» Directions for this task: Beneath this line are the data; copy exactly the part of them that opens with the line containing "Definition py_ne (a" and closes with the line containing "Definition row_get (c", and only that part.
━━ The data ━━
(** * Nomad List scrapper: the upsert engine and the pipeline driver

    A shallow embedding of [src/db/mysql_connector.py] (class
    [MySQLConnector]) and of [src/scrapper/nomad_list_scrapper.py]
    (class [NomadListScrapper]).

    The relational store is a finite map from table names to tables; a
    table is its auto-increment counter and its rows in storage order; a
    row is its primary key [id] and a finite map from column names to
    values.  Every write statement of the connector is followed at once by
    [self._connection.commit()], so one step of the store monad below
    stands for "statement, then commit" and the threaded state is the
    committed store.  Strings are compared exactly (binary collation). *)

From Stdlib Require Import ZArith Lia Ascii.
From stdpp Require Import gmap strings.

Open Scope string_scope.
Open Scope list_scope.
Open Scope Z_scope.

(** ** Values, rows, tables *)

(** The Python values the connector passes to the driver: [None], [int]
    and [str]. *)
Inductive value :=
  | VNone
  | VInt (z : Z)
  | VStr (s : string).

#[global] Instance value_eq_dec : EqDecision value.
Proof. solve_decision. Defined.

(** Python's [a != b] on such values is structural inequality. *)
Definition py_ne (a b : value) : bool := bool_decide (a <> b).

(** SQL equality: a comparison with NULL is never true. *)
Definition sql_eq (a b : value) : bool :=
  match a, b with
  | VNone, _ | _, VNone => false
  | _, _ => bool_decide (a = b)
  end.

Record row := Row { row_id : Z; row_cols : gmap string value }.

(** Reading a column; a column that was never written is NULL, and [id]
    is the primary key. *)
Definition row_get (c : string) (r : row) : value :=
  if bool_decide (c = "id") then VInt (row_id r)
  else default VNone (row_cols r !! c).

(** [SET c1 = v1, c2 = v2, ...] on one row, left to right. *)
Definition row_set (cvs : list (string * value)) (r : row) : row :=
  Row (row_id r) (foldl (fun m cv => <[cv.1 := cv.2]> m) (row_cols r) cvs).

Record table := Table { t_next : Z; t_rows : list row }.

Abbreviation database := (gmap string table).

(** Modelled from the spec: the UNIQUE keys of the schema
    ([create_schemas.sql] is not part of the sources).  Regions,
    countries and cities are unique by name, an attribute by (name,
    category), a city attribute by (entity, attribute), a monthly value
    by (entity, attribute, month_number), photos, pros and cons and
    reviews by entity and content, an edge by (entity, related entity,
    type). *)
Definition unique_key (tbl : string) : list string :=
  if bool_decide (tbl = "continents") then ["name"]
  else if bool_decide (tbl = "countries") then ["name"]
  else if bool_decide (tbl = "cities") then ["name"]
  else if bool_decide (tbl = "tabs") then ["name"]
  else if bool_decide (tbl = "attributes") then ["name"; "id_tab"]
  else if bool_decide (tbl = "city_attributes") then ["id_city"; "id_attribute"]
  else if bool_decide (tbl = "monthly_weathers_attributes")
       then ["id_city"; "id_attribute"; "month_number"]
  else if bool_decide (tbl = "photos") then ["id_city"; "src"]
  else if bool_decide (tbl = "pros_and_cons") then ["id_city"; "description"; "type"]
  else if bool_decide (tbl = "reviews") then ["id_city"; "description"]
  else if bool_decide (tbl = "cities_relationships")
       then ["id_city"; "id_related_city"; "type"]
  else [].

Definition table_names : list string :=
  ["continents"; "countries"; "cities"; "tabs"; "attributes";
   "city_attributes"; "monthly_weathers_attributes"; "photos";
   "pros_and_cons"; "reviews"; "cities_relationships"].

(** The provisioned schema with no rows; ids start at 1. *)
Definition empty_store : database :=
  list_to_map (map (fun n => (n, Table 1 [])) table_names).

(** ** The row engine *)

(** Does the stored row [r] satisfy [c1 = v1 AND c2 = v2 ...]? *)
Definition row_matches (filters : list (string * value)) (r : row) : bool :=
  forallb (fun cv => sql_eq (row_get cv.1 r) cv.2) filters.

(** Do the stored row [r] and the row [new] agree on every column of the
    unique key [key]?  A table without a unique key never collides. *)
Definition collides (key : list string) (new r : row) : bool :=
  match key with
  | [] => false
  | _ => forallb (fun c => sql_eq (row_get c r) (row_get c new)) key
  end.

(** The row that [INSERT ... (cols) VALUES (vals)] builds under id [i]. *)
Definition fresh_row (cvs : list (string * value)) (i : Z) : row :=
  row_set cvs (Row i ∅).

Definition conflicts (key : list string) (cvs : list (string * value)) (r : row) : bool :=
  collides key (fresh_row cvs 0) r.

(** [INSERT IGNORE INTO t (cols) VALUES (vals)]: the row is appended under
    a fresh id unless it collides with a stored row on the unique key;
    the second component is [cursor.lastrowid] (0 when nothing was
    inserted). *)
Definition insert_ignore (key : list string) (cvs : list (string * value))
    (t : table) : table * Z :=
  if existsb (conflicts key cvs) (t_rows t) then (t, 0)
  else (Table (t_next t + 1) (t_rows t ++ [fresh_row cvs (t_next t)]), t_next t).

(** Rewrite the first row satisfying [p] with [f]. *)
Fixpoint update_first (p : row -> bool) (f : row -> row) (rs : list row) : list row :=
  match rs with
  | [] => []
  | r :: rs' => if p r then f r :: rs' else r :: update_first p f rs'
  end.

(** [INSERT ... VALUES (vals) as new ON DUPLICATE KEY UPDATE c = new.c, ...]:
    the first colliding row has the columns [upd] overwritten by the new
    values, otherwise the row is appended. *)
Definition insert_on_duplicate (key : list string) (upd : list string)
    (cvs : list (string * value)) (t : table) : table :=
  if existsb (conflicts key cvs) (t_rows t)
  then Table (t_next t)
         (update_first (conflicts key cvs)
            (row_set (List.filter (fun cv => bool_decide (cv.1 ∈ upd)) cvs)) (t_rows t))
  else Table (t_next t + 1) (t_rows t ++ [fresh_row cvs (t_next t)]).

Definition has_id (i : Z) (r : row) : bool := bool_decide (row_id r = i).

(** [UPDATE IGNORE t SET cols = vals WHERE id = i]: the row is rewritten
    unless the rewritten row collides with another row on the unique
    key. *)
Definition update_ignore (key : list string) (cvs : list (string * value)) (i : Z)
    (t : table) : table :=
  match List.find (has_id i) (t_rows t) with
  | None => t
  | Some old =>
      if existsb (fun r => negb (has_id i r) && collides key (row_set cvs old) r) (t_rows t)
      then t
      else Table (t_next t) (update_first (has_id i) (row_set cvs) (t_rows t))
  end.

(** ** Exceptions and the store monad *)

Inductive exn :=
  | HTTPError          (* requests.HTTPError, from raise_for_status *)
  | ProgrammingError   (* pymysql: SQL syntax error, unknown table *)
  | OperationalError   (* pymysql: connection lost *)
  | AttributeError
  | TypeError
  | IndexError
  | ExtractionError.   (* whatever the detail extractor raises *)

Inductive result (A : Type) :=
  | Ok (a : A)
  | Raise (e : exn).
Arguments Ok {A} a.
Arguments Raise {A} e.

Definition M (A : Type) : Type := database -> result A * database.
━━━
» Response to the task:
Definition py_ne (a b : value) : bool := bool_decide (a <> b).

(** SQL equality: a comparison with NULL is never true. *)
Definition sql_eq (a b : value) : bool :=
  match a, b with
  | VNone, _ | _, VNone => false
  | _, _ => bool_decide (a = b)
  end.

Record row := Row { row_id : Z; row_cols : gmap string value }.

(** Reading a column; a column that was never written is NULL, and [id]
    is the primary key. *)
Definition row_get (c : string) (r : row) : value :=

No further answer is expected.